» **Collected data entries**
+ + + + + + +
(** *** Publish and the subscription registry *)

(** [publish].  A subject that [canPublish] refuses is only logged.  The
    payload is the caller's: [serialize] may throw on it, and the exception
    leaves [publish] with the lock released and nothing changed. *)
Definition publish (env : Env) (subject : string) (payload : JsonValue) (c : t)
  : Outcome (Result unit) * t :=
  match state_ c with
  | ConnectionState.Connected =>
      if negb (Protocol.isValidSubject subject)
      then (Returns (Err ErrorCode.InvalidSubject ("Invalid subject: " ++ subject)), c)
      else
        let msg := Message.publish subject payload in
        if Protocol.serialize_throws (system_now env) msg then (Throws, c)
        else
          let '(result, c) := transport_send (Protocol.serialize (system_now env) msg) c in
          if failed result then (Returns result, c) else (Returns result, note_sent env c)
  | _ => (Returns (Err ErrorCode.NotConnected "Not connected"), c)
  end.

Definition subscribe (env : Env) (subject : string) (handler : option HandlerRef)
           (c : t) : Result SubscriptionId * t :=
  match state_ c with
  | ConnectionState.Connected =>
      if negb (Protocol.isValidSubject subject)
      then (Err ErrorCode.InvalidSubject "Invalid subject", c)
      else
        let id := nextSubscriptionId_ c in
        let c := set_nextSubscriptionId (wrap_u64 (id + 1)) c in
        let sub := mkSubscription id subject handler true in
        let c := set_subscriptions (map_assign id sub (subscriptions_ c)) c in
        let c := set_subjectToId (<[subject := id]> (subjectToId_ c)) c in
        let msg := Message.subscribe subject in
        let '(result, c) := transport_send (Protocol.serialize (system_now env) msg) c in
        match result with
        | Err e m =>
            let c := set_subscriptions (map_erase id (subscriptions_ c)) c in
            let c := set_subjectToId (delete subject (subjectToId_ c)) c in
            (Err e m, c)
        | Ok _ => (Ok id, c)
        end
  | _ => (Err ErrorCode.NotConnected "Not connected", c)
  end.

Definition unsubscribe (env : Env) (id : SubscriptionId) (c : t) : Result unit * t :=
  match map_find id (subscriptions_ c) with
  | None => (Err ErrorCode.NotSubscribed "Subscription not found", c)
  | Some sub =>
      let subject := sub_subject sub in
      let c := match state_ c with
               | ConnectionState.Connected =>
                   snd (transport_send
                          (Protocol.serialize (system_now env) (Message.unsubscribe subject)) c)
               | _ => c
               end in
      let c := set_subjectToId (delete subject (subjectToId_ c)) c in
      let c := set_subscriptions (map_erase id (subscriptions_ c)) c in
      (Ok tt, c)
  end.

Definition unsubscribe_subject (env : Env) (subject : string) (c : t) : Result unit * t :=
  match subjectToId_ c !! subject with
  | None => (Err ErrorCode.NotSubscribed "Not subscribed", c)
  | Some id => unsubscribe env id c
  end.

Definition getSubscriptions (c : t) : list string :=
  List.map (fun entry : SubscriptionId * Subscription => sub_subject (snd entry))
           (List.filter (fun entry : SubscriptionId * Subscription => sub_active (snd entry))
                        (subscriptions_ c)).

(** *** [poll] *)

Definition processHeartbeat (env : Env) (c : t) : t :=
  let now := steady_now env in
  let heartbeat := GatewayConfig.heartbeat (config_ c) in
  let c := if HeartbeatConfig.interval heartbeat <=? now - lastPingSent_ c then
             let c := snd (transport_send
                             (Protocol.serialize (system_now env) Message.ping) c) in
             set_lastPingSent now c
           else c in
  if negb (lastPongReceived_ c =? 0) then
    let sincePong := now - lastPongReceived_ c in
    if HeartbeatConfig.timeout heartbeat <? sincePong then
      let c := set_missedPongs (wrap_u32 (missedPongs_ c + 1)) c in
      if (HeartbeatConfig.missedPongsBeforeDisconnect heartbeat <=? missedPongs_ c)%N
      then transport_disconnect env 1000 "Heartbeat timeout" c
      else c
    else c
  else c.

Definition processReconnection (env : Env) (outcome : ConnectOutcome) (sample : double)
           (c : t) : t :=
  if negb (ReconnectPolicy.shouldReconnect (reconnectPolicy_ c))
  then setState env ConnectionState.Disconnected c
  else
    let '(delay, policy) := ReconnectPolicy.getNextDelay sample (reconnectPolicy_ c) in
    let c := set_reconnectPolicy policy c in
    let attempt := ReconnectPolicy.getAttemptCount (reconnectPolicy_ c) in
    let c := fire (ClientCallbacks.onReconnecting (callbacks_ c)) (OnReconnecting attempt) c in
    let c := emit (Sleep delay) c in
    snd (transport_connect env outcome c).

(** [poll]: [events] is what the transport delivers during
    [transport_->poll]; [outcome] and [sample] are used if a reconnection is
    attempted. *)
Definition poll (env : Env) (events : list TransportEvent) (outcome : ConnectOutcome)
           (sample : double) (c : t) : t :=
  let c := fold_left (fun c e => deliver env e c) events c in
  let c := match state_ c with
           | ConnectionState.Connected =>
               if HeartbeatConfig.enabled (GatewayConfig.heartbeat (config_ c))
               then processHeartbeat env c else c
           | _ => c
           end in
  match state_ c with
  | ConnectionState.Reconnecting => processReconnection env outcome sample c
  | _ => c
  end.

(** *** Runs of the engine *)

Inductive Call : Type :=
| CallConnect (outcome : ConnectOutcome)
| ConnectWaitTimeout
| ConnectWaitDone
| AuthWaitTimeout
| CallConnectAsync (outcome : ConnectOutcome)
| CallDisconnect
| CallPublish (subject : string) (payload : JsonValue)
| CallSubscribe (subject : string) (handler : option HandlerRef)
| CallUnsubscribe (id : SubscriptionId)
| CallUnsubscribeSubject (subject : string)
| CallPoll (events : list TransportEvent) (outcome : ConnectOutcome) (sample : double)
| CallSetCallbacks (callbacks : ClientCallbacks.t).

Definition step (c : t) (ec : Env * Call) : t :=
  let '(env, call) := ec in
  match call with
  | CallConnect outcome => snd (connect_begin env outcome c)
  | ConnectWaitTimeout => connect_timeout env c
  | ConnectWaitDone => snd (connect_resume env c)
  | AuthWaitTimeout => auth_timeout env c
  | CallConnectAsync outcome => snd (connectAsync env outcome c)
  | CallDisconnect => disconnect env c
  | CallPublish subject payload => snd (publish env subject payload c)
  | CallSubscribe subject handler => snd (subscribe env subject handler c)
  | CallUnsubscribe id => snd (unsubscribe env id c)
  | CallUnsubscribeSubject subject => snd (unsubscribe_subject env subject c)
  | CallPoll events outcome sample => poll env events outcome sample c
  | CallSetCallbacks callbacks => set_callbacks callbacks c
  end.
(** Canonicalize of a case-insensitive, non-unicode regular expression,
    as far as matching against ASCII pattern characters goes: ASCII
    letters are upper-cased; a code unit above 127 never canonicalizes to
    an ASCII one, so it is left alone. *)
Definition canon (c : jschar) : jschar :=
  if (97 <=? c) && (c <=? 122) then c - 32 else c.

Fixpoint trimStart (s : jsstring) : jsstring :=
  match s with
  | c :: s' => if isWhiteSpace c then trimStart s' else s
  | [] => []
  end.

Definition trimEnd (s : jsstring) : jsstring := rev (trimStart (rev s)).

(** [s.trim()]. *)
Definition trim (s : jsstring) : jsstring := trimEnd (trimStart s).

(** [pat] matched case-insensitively at the start of [s]; the rest of [s]
    after the match. [pat] is given canonicalized (upper case). *)
Fixpoint prefix_ci (pat s : jsstring) : option jsstring :=
  match pat with
  | [] => Some s
  | p :: pat' =>
      match s with
      | c :: s' => if canon c =? p then prefix_ci pat' s' else None
      | [] => None
      end
  end.

Definition starts_ci (pat s : jsstring) : bool :=
  match prefix_ci pat s with Some _ => true | None => false end.

(** [p] holds of some suffix of [s]: an unanchored regular expression
    test. *)
Fixpoint anywhere (p : jsstring -> bool) (s : jsstring) : bool :=
  p s || match s with [] => false | _ :: s' => anywhere p s' end.

(** [s.replace(re, repl)] for a global regular expression [re] without
    empty matches: [m t] is the length of the match of [re] at the start
    of [t], if any. After a match the scan resumes behind it ([skip]
    counts the code units of the match still to pass over). *)
Fixpoint replaceAll (m : jsstring -> option nat) (repl : jsstring)
    (skip : nat) (s : jsstring) : jsstring :=
  match s with
  | [] => []
  | c :: s' =>
      match skip with
      | S k => replaceAll m repl k s'
      | O =>
          match m s with
          | Some (S k) => repl ++ replaceAll m repl k s'
          | _ => c :: replaceAll m repl O s'
          end
      end
  end.
Definition osfs_write (s : kstate) (buf len ppos : Z) : outcome :=
  let ino := k_inode s in
  let '(sb, oi) := write_alloc s in
  let len := write_len len ppos in
  let '(uncopied, m) :=
    copy_from_user (k_user s) (data_blocks sb) (data_block oi ppos) buf len in
  if negb (uncopied =? 0) then
    {| ret := - EFAULT;
       st := {| k_inode := with_private oi ino; k_sb := with_data m sb;
                k_user := k_user s; k_clock := k_clock s |};
       pos := ppos |}
  else
    let ppos := s64 (u64 (ppos + len)) in
    let bytes_written := s64 len in
    (* Step 5 *)
    let oi := with_i_size (Z.max (i_size oi) (u32 ppos)) oi in
    let '(t1, c1) := current_time (k_clock s) in
    let oi := with_times t1 oi in
    let '(t2, c2) := current_time c1 in
    let ino := {| Vfs.i_size := i_size oi; Vfs.__i_mtime := t2;
                  Vfs.__i_ctime := t2; Vfs.i_private := oi |} in
    {| ret := bytes_written;
       st := {| k_inode := ino; k_sb := with_data m sb;
                k_user := k_user s; k_clock := c2 |};
       pos := ppos |}.

(** The on-disk inode of a state, and the metadata invariant of the data
    model: an unallocated file is empty, and a file fits its one block. *)
Definition meta (s : kstate) : osfs_inode := Vfs.i_private (k_inode s).
(** [redis.del(...keys)]; the count it answers is not used. *)
Definition del (keys : list string) (s : Redis.Server T)
  : Outcome unit * Redis.Server T :=
  if Redis.outage s (Redis.served s)
  then (Raised RedisError, Redis.tick s (Redis.store s))
  else (Returned tt, Redis.tick s (foldr delete (Redis.store s) keys)).

(** [redis.scan(cursor, "MATCH", pattern, "COUNT", count)] *)
Definition scan (cursor : nat) (pattern : string) (s : Redis.Server T)
  : Outcome (nat * list string) * Redis.Server T :=
  if Redis.outage s (Redis.served s)
  then (Raised RedisError, Redis.tick s (Redis.store s))
  else (Returned
          (nextCursor cursor,
           filter (fun k => slot k = cursor /\ glob pattern k = true)
                  (map_to_list (Redis.store s)).*1),
        Redis.tick s (Redis.store s)).

(** [cacheDelete]: the error of a failed [DEL] is swallowed. The result
    is what was sent and the server afterwards. *)
Definition cacheDelete (key : string) (s : Redis.Server T)
  : list Command * Redis.Server T :=
  match del [key] s with
  | (Returned _, s') => ([DEL [key]], s')
  | (Raised _, s') => ([DEL [key]], s')
  end.

(** The [do { ... } while (cursor !== "0")] loop of
    [cacheDeletePattern], from the call of [scan] with [cursor].
    [None]: the loop has not finished within [fuel] rounds. *)
Fixpoint scanLoop (fuel : nat) (pattern : string) (cursor : nat)
    (s : Redis.Server T)
  : option (Outcome unit * list Command * Redis.Server T) :=
  match fuel with
  | O => None
  | S fuel' =>
      match scan cursor pattern s with
      | (Raised e, s1) => Some (Raised e, [SCAN cursor pattern 100], s1)
      | (Returned (next, keys), s1) =>
          match keys with
          | [] =>
              if (next =? 0)%nat
              then Some (Returned tt, [SCAN cursor pattern 100], s1)
              else
                '(r, sent, s3) ← scanLoop fuel' pattern next s1;
                Some (r, SCAN cursor pattern 100 :: sent, s3)
          | _ :: _ =>
              match del keys s1 with
              | (Raised e, s2) =>
                  Some (Raised e, [SCAN cursor pattern 100; DEL keys], s2)
              | (Returned _, s2) =>
                  if (next =? 0)%nat
                  then Some (Returned tt,
                             [SCAN cursor pattern 100; DEL keys], s2)
                  else
                    '(r, sent, s3) ← scanLoop fuel' pattern next s2;
                    Some (r, SCAN cursor pattern 100 :: DEL keys :: sent, s3)
              end
          end
      end
  end.

(** [cacheDeletePattern]: the loop starts at cursor ["0"]; whatever it
    throws is swallowed. *)
Definition cacheDeletePattern (fuel : nat) (pattern : string)
    (s : Redis.Server T) : option (list Command * Redis.Server T) :=
  '(_, sent, s') ← scanLoop fuel pattern 0 s;
  Some (sent, s').
End Commands.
+ + + + + + +
» **Exercise**
Read the data above. Pull out each line in which the string "ConnectWaitDone" appears.

» **Result**
| ConnectWaitDone
  | ConnectWaitDone => snd (connect_resume env c)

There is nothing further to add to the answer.